━━ GIVEN INFORMATION ━━

Lemma new_page_inv w G l r q dtid keep d :
  inv w G -> G !! l = None -> partitions (wbm w) !! r = Some q -> is_Some (nextPID (ssd_gib (wbm w)) q) ->
  exists w' o, new_page w l r dtid keep d = Some (w', o) /\
    match o with
    | None => dram_free_list q = [] /\ w' = w
    | Some bf => exists pid, inv w' (<[l := mkCell (HOT bf) pid keep d]> G)
    end.
Proof.
  intros I L Hq [[pid q1] En]. destruct (dram_free_list q) as [|b rest] eqn:Ed.
  { unfold new_page, allocatePage. rewrite Hq. cbn [mbind option_bind]. rewrite Ed. cbn [mbind option_bind].
    eexists _, None. split; [done|]. split; [done|]. by destruct w. }
  destruct (iv_pids _ _ I) as (live & A & Hlive).
  destruct (allocate_ok (wbm w) live r q b rest pid q1 keep (iv_bm _ _ I) A Hq Ed En)
    as (bm' & f & Ea & B' & Ef & Es & Ha & Ebfs & Eio & Essd & Elen & Ehot & Hn & Hv).
  unfold new_page. rewrite Ea. cbn [mbind option_bind]. rewrite Ebfs, lookup_insert_eq. cbn [mbind option_bind].
  eexists _, (Some b). split; [done|]. exists pid. set (f' := mkFrame _ _ _ _ _ (set_dt _ _)). set (x := mkCell (HOT b) pid keep d).
  assert (GSN (page f') = 1) as Eg by done.
  assert (forall l1 x1, G !! l1 = Some x1 -> ~ holds (wbm w) x1 b) as Hnh.
  { intros l1 x1 L1 H1. destruct (holds_frame _ _ _ _ _ I L1 H1) as (f1 & E1 & U1 & _). unfold used in U1. congruence. }
  destruct (alloc_pids (wbm w) live r keep bm' b _ A Ea ltac:(rewrite Ebfs; by rewrite lookup_insert_eq)) as [A' _]. cbn [fpid] in A'.
  apply (step_inv w G I _ _ l b pid); cbn [wbm set_swips set_wbm swips coolings freed_bfs_batch]; try done.
  - eapply bm_ok_frame; [exact B'|rewrite Ebfs; by rewrite lookup_insert_eq|done|done].
  - exists (pid :: live). split; [by eapply all_pids_same|]. intros l1 x1 [[<- <-]|[_ L1]]%lookup_insert_Some; apply elem_of_cons; [by left|].
    right. by eapply Hlive.
  - by rewrite (iv_swips _ _ I), fmap_insert.
  - intros b1 Hb. cbn. rewrite lookup_insert_ne, Ebfs by done. by rewrite lookup_insert_ne.
  - intros y _. rewrite <- Eio. done.
  - intros y _. cbn. by rewrite Essd.
  - intros l1 Hl. by rewrite lookup_insert_ne.
  - intros x1. by rewrite L.
  - intros l1 x1 Hl L1. split; [|by apply (Hnh l1)]. intros <-. apply Hn. by eapply Hlive.
  - intros x1. rewrite lookup_insert_eq. intros [= <-]. split; [done|]. split; [done|]. split; [done|]. exists f'. cbn.
    by rewrite lookup_insert_eq.
  - intros f1. cbn. rewrite lookup_insert_eq. intros [= <-] _. split; [|split; [done|]].
    + constructor; [rewrite Eg; cbn; lia|done|done|done].
    + exists x. by rewrite lookup_insert_eq.
  - intros c Hc. change (c ∈ writes w) in Hc. rewrite decide_False; [done|]. intros Hcb.
    destruct (iv_write _ _ I c Hc) as (f1 & E1 & W). pose proof (wo_used _ _ _ W) as U1. unfold used in U1. congruence.
  - apply I.
  - cbn. rewrite Elen. apply I.
  - intros j c b1 Hc Hb1. cbn. destruct (decide (b1 = b)) as [->|Hb]; [by rewrite lookup_insert_eq|rewrite lookup_insert_ne by done].
    rewrite Ebfs, lookup_insert_ne by done. by eapply (iv_queue _ _ I).
  - apply I.
  - cbn. rewrite Ehot, (iv_hot _ _ I), fmap_insert. change (size (filter _ (c_hot <$> G))) with (hot_count (c_hot <$> G)).
    change (size (filter _ (<[l := c_hot x]> _))) with (hot_count (<[l := c_hot x]> (c_hot <$> G))).
    rewrite hot_count_insert by (by rewrite lookup_fmap, L). cbn [c_hot x]. destruct keep; lia.
  - intros x1 b1. by rewrite L.
Qed.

━━━

WHAT THE TASK ASKS —
Would you show every line in the data above that contains the string "congruence"?

FINISHED TASK —
  { intros l1 x1 L1 H1. destruct (holds_frame _ _ _ _ _ I L1 H1) as (f1 & E1 & U1 & _). unfold used in U1. congruence. }
    destruct (iv_write _ _ I c Hc) as (f1 & E1 & W). pose proof (wo_used _ _ _ W) as U1. unfold used in U1. congruence.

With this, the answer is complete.